- _Your instructions_: For the entries below, repeat exactly each line starting with the one that contains "Definition int_of (v" and going on through the one that contains "never used: the", and no others.

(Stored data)
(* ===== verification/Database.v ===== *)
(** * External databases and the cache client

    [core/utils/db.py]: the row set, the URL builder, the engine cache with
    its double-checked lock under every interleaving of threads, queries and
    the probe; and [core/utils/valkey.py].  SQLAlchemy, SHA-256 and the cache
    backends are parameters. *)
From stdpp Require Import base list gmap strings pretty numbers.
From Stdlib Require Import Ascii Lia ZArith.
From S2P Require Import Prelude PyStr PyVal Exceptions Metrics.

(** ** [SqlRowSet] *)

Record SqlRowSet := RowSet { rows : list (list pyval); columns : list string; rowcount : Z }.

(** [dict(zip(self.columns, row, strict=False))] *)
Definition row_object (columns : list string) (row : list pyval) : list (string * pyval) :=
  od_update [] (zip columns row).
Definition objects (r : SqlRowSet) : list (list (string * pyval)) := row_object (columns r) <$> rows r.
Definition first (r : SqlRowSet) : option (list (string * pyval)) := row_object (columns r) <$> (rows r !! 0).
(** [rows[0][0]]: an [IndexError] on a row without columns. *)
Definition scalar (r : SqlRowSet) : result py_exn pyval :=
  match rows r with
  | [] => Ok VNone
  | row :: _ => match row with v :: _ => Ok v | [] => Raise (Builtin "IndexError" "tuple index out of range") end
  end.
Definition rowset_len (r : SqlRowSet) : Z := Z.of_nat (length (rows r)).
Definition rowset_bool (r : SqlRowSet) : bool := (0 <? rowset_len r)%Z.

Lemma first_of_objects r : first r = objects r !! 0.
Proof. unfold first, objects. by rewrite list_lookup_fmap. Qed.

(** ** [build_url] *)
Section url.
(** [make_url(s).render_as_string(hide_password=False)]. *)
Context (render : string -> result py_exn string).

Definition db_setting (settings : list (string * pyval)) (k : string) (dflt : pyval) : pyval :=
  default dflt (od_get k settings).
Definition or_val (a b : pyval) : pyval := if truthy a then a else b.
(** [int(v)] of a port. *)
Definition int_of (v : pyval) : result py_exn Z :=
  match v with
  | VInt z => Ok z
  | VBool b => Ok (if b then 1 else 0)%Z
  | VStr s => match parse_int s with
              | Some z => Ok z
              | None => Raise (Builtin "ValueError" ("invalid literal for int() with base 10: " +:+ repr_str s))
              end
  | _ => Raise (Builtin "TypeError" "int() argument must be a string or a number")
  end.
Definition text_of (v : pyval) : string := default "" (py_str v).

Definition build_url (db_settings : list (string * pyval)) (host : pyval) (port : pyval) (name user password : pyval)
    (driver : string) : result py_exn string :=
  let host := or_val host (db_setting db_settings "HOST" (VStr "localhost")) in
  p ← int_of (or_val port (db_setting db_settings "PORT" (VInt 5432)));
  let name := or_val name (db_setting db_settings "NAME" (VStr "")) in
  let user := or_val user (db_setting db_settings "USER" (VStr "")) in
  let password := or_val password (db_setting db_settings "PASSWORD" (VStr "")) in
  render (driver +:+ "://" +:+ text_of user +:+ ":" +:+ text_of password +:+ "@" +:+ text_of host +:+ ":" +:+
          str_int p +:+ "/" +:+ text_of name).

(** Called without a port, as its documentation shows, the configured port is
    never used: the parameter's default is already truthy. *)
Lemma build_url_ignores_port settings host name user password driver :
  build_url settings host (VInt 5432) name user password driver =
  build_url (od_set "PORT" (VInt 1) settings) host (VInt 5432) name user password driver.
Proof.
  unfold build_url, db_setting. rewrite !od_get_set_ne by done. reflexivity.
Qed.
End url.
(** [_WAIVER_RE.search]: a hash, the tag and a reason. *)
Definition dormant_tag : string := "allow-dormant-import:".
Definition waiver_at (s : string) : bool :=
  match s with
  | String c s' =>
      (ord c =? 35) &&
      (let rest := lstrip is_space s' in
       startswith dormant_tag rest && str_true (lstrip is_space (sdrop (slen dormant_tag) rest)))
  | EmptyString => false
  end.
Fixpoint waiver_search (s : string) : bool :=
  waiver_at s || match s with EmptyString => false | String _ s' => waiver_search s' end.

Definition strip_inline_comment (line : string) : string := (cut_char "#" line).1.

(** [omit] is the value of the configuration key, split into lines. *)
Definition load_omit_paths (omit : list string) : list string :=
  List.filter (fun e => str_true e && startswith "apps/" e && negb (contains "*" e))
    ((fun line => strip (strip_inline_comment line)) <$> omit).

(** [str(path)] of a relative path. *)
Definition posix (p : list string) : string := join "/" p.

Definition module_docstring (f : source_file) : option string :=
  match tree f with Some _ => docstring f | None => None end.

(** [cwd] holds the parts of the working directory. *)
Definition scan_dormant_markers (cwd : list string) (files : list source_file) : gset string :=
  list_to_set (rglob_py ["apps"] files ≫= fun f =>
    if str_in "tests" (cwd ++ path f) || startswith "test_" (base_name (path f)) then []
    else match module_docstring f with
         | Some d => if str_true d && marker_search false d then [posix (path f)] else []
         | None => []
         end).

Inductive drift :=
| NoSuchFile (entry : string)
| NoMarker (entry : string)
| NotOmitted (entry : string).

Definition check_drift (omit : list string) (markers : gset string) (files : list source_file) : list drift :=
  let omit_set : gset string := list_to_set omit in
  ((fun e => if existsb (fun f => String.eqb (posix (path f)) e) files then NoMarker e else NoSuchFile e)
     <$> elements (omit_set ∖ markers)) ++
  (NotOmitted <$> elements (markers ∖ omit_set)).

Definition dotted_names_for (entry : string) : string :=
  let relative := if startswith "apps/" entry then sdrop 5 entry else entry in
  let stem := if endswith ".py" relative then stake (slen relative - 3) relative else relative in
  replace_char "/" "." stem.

- _Reply_:
Definition int_of (v : pyval) : result py_exn Z :=
  match v with
  | VInt z => Ok z
  | VBool b => Ok (if b then 1 else 0)%Z
  | VStr s => match parse_int s with
              | Some z => Ok z
              | None => Raise (Builtin "ValueError" ("invalid literal for int() with base 10: " +:+ repr_str s))
              end
  | _ => Raise (Builtin "TypeError" "int() argument must be a string or a number")
  end.
Definition text_of (v : pyval) : string := default "" (py_str v).

Definition build_url (db_settings : list (string * pyval)) (host : pyval) (port : pyval) (name user password : pyval)
    (driver : string) : result py_exn string :=
  let host := or_val host (db_setting db_settings "HOST" (VStr "localhost")) in
  p ← int_of (or_val port (db_setting db_settings "PORT" (VInt 5432)));
  let name := or_val name (db_setting db_settings "NAME" (VStr "")) in
  let user := or_val user (db_setting db_settings "USER" (VStr "")) in
  let password := or_val password (db_setting db_settings "PASSWORD" (VStr "")) in
  render (driver +:+ "://" +:+ text_of user +:+ ":" +:+ text_of password +:+ "@" +:+ text_of host +:+ ":" +:+
          str_int p +:+ "/" +:+ text_of name).

(** Called without a port, as its documentation shows, the configured port is
    never used: the parameter's default is already truthy. *)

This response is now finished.